Climat

Niveau record pour les émissions de CO2 d’origine fossile

Les émissions de CO2 d’origine fossile devraient augmenter de 0,6% en 2019 pour atteindre un record de près de 37 milliards de tonnes de CO2. Après une interruption temporaire de la croissance de 2014 à 2016, c’est la troisième année consécutive marquée par une augmentation des émissions mondiales de CO2 : +1,5% en 2017, +2,1% en 2018 et la projection pour 2019 est de +0,6%. Les tendances quant à l’utilisation mondiale du gaz naturel et du pétrole suggèrent qu’une nouvelle augmentation des émissions n’est pas exclue en 2020.

En 2019, les émissions de CO2 devraient continuer à augmenter au niveau global, tirées par le gaz naturel et dans une moindre mesure, le pétrole. La croissance est certes inférieure à 2017 et 2018, mais les émissions ne plafonnent toujours pas. La baisse en Europe et aux Etats-Unis a été plus que contrebalancée par la hausse dans le reste du monde, Chine et Inde en tête. C’est ce qui ressort des données préliminaires publiées par le Global Carbon Project et relayées dans trois études publiés conjointement (Earth System Science DataEnvironmental Research Letters et Nature Climate Change).

Infographic_Emissions2019

Les émissions mondiales de CO2 d’origine fossile en 2018 et 2019 continuent d’être dominées par la Chine, les Etats-Unis et l’Union européenne, qui contribuent ensemble à environ 52% des émissions globales.

Malgré des baisses modestes des émissions aux Etats-Unis et dans l’Union européenne (UE) au cours des dix dernières années, la croissance des émissions en Chine, en Inde et dans la plupart des pays en développement a dominé la tendance mondiale. La prévision du Global Carbon Budget suggère que les émissions mondiales de CO2 d’origine fossile augmenteront de 0,6% en 2019 pour atteindre 36,8 milliards de tonnes de CO2 (ou GtCO2).
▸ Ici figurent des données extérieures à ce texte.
(** * lsstUtils.py: display helpers for difference-imaging data products

    A shallow embedding of [src/lsstUtils.py] and the properties of its
    contrast estimator ([zscale]), its panel composers ([displayImage],
    [displayImages], [displayMaskedImage], [displayExposure],
    [displayCutouts]) and its catalog helpers ([makeHeavyCatalog],
    [searchCatalog]).

    Conventions of the embedding.

    - Two embeddings of the floating-point values are used.  Where only
      the structure of a computation matters (which samples are kept,
      which panel shows which array, which exception is raised), a value is
      either not-a-number or an exact rational, and [zscale] computes
      without rounding.  Where the order of floating-point results matters,
      [Ieee.zscale] is the same function over an interface of the
      floating-point operations, [Ieee.Arith], of which only the laws
      [Ieee.Laws] are used: the infinities are values of the interface,
      the operations may round, and [np.polyfit] is a parameter.
    - A Python exception is a value of [exn]; a computation that may raise
      returns [except A].
    - Functions that draw or print thread an explicit [world]. *)

From Stdlib Require Import ZArith QArith Qround Lqa.
From stdpp Require Import prelude sorting strings pretty gmap.

Close Scope Q_scope.
Local Open Scope nat_scope.

(** ** Python values and exceptions *)

Module Py.

(** The exception classes that the module's statements can raise, and
    [InvalidInput], which no statement of the module raises. *)
Inductive exn : Set :=
| IndexError
| TypeError
| ValueError
| AttributeError
| LengthError
| InvalidInput.

Definition except (A : Type) : Type := exn + A.

Definition ok {A} (a : A) : except A := inr a.
Definition raise {A} (e : exn) : except A := inl e.

Definition bind {A B} (m : except A) (k : A → except B) : except B :=
  match m with
  | inl e => inl e
  | inr a => k a
  end.

(** [l[i]] for a non-negative index. *)
Definition getitem {A} (l : list A) (i : nat) : except A :=
  match l !! i with
  | Some a => ok a
  | None => raise IndexError
  end.

(** Normalisation of one bound of a slice over a sequence of length [n]:
    a negative bound counts from the end, and both are clipped. *)
Definition slice_bound (n : nat) (i : Z) : nat :=
  Z.to_nat (if (i <? 0)%Z then Z.max 0 (i + Z.of_nat n) else Z.min i (Z.of_nat n)).

(** [l[start:stop]]. *)
Definition slice {A} (l : list A) (start stop : Z) : list A :=
  let s := slice_bound (length l) start in
  let e := slice_bound (length l) stop in
  take (e - s) (drop s l).

(** [int(x)] on a real number: truncation toward zero. *)
Definition int (q : Q) : Z := Z.quot (Qnum q) (Z.pos (Qden q)).

End Py.

Notation "'let?' x := m 'in' k" := (Py.bind m (λ x, k))
  (at level 10, x pattern, m at level 100, k at level 200).

(** ** NumPy arrays *)

Module Np.

(** A float: not-a-number, or a real value. *)
Inductive float : Set :=
| NaN
| Fin (q : Q).

Definition isnan (v : float) : bool :=
  match v with NaN => true | Fin _ => false end.

(** A 2-D array, stored by rows. *)
Abbreviation array2 := (list (list float)).

(** [a.flatten()]: row-major order. *)
Definition flatten (a : array2) : list float := concat a.

(** [samples[~np.isnan(samples)]]; the survivors are real numbers. *)
Definition drop_nan (samples : list float) : list Q :=
  omap (λ v, match v with NaN => None | Fin q => Some q end) samples.

#[export] Instance Qle_dec : RelDecision Qle :=
  λ x y, Z_le_dec (Qnum x * QDen y) (Qnum y * QDen x).

(** [samples.sort()]: ascending. *)
Definition sort (samples : list Q) : list Q := merge_sort Qle samples.

(** [np.arange(n) - k] *)
Definition arange_minus (n : nat) (k : nat) : list Q :=
  (λ i, inject_Z (Z.of_nat i) - inject_Z (Z.of_nat k))%Q <$> seq 0 n.

(** [sum(l)] *)
Definition Qsum (l : list Q) : Q := foldr Qplus 0%Q l.

(** A Python integer used in floating-point arithmetic. *)
Definition Qnat (n : nat) : Q := inject_Z (Z.of_nat n).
Si l’on ajoute à ce chiffre les émissions de CO2 dues à la déforestation et aux changements d’affectation des terres, le total atteint 43,1 GtCO2.

Les estimations préliminaires pour 2019 montrent que les émissions mondiales résultant de la déforestation, des incendies et d’autres changements d’affectation des sols ont augmenté de 0,8 milliard de tonnes par rapport à 2018. Les émissions supplémentaires sont en grande liées aux incendies et à la déforestation en Amazonie et en Asie du Sud-Est.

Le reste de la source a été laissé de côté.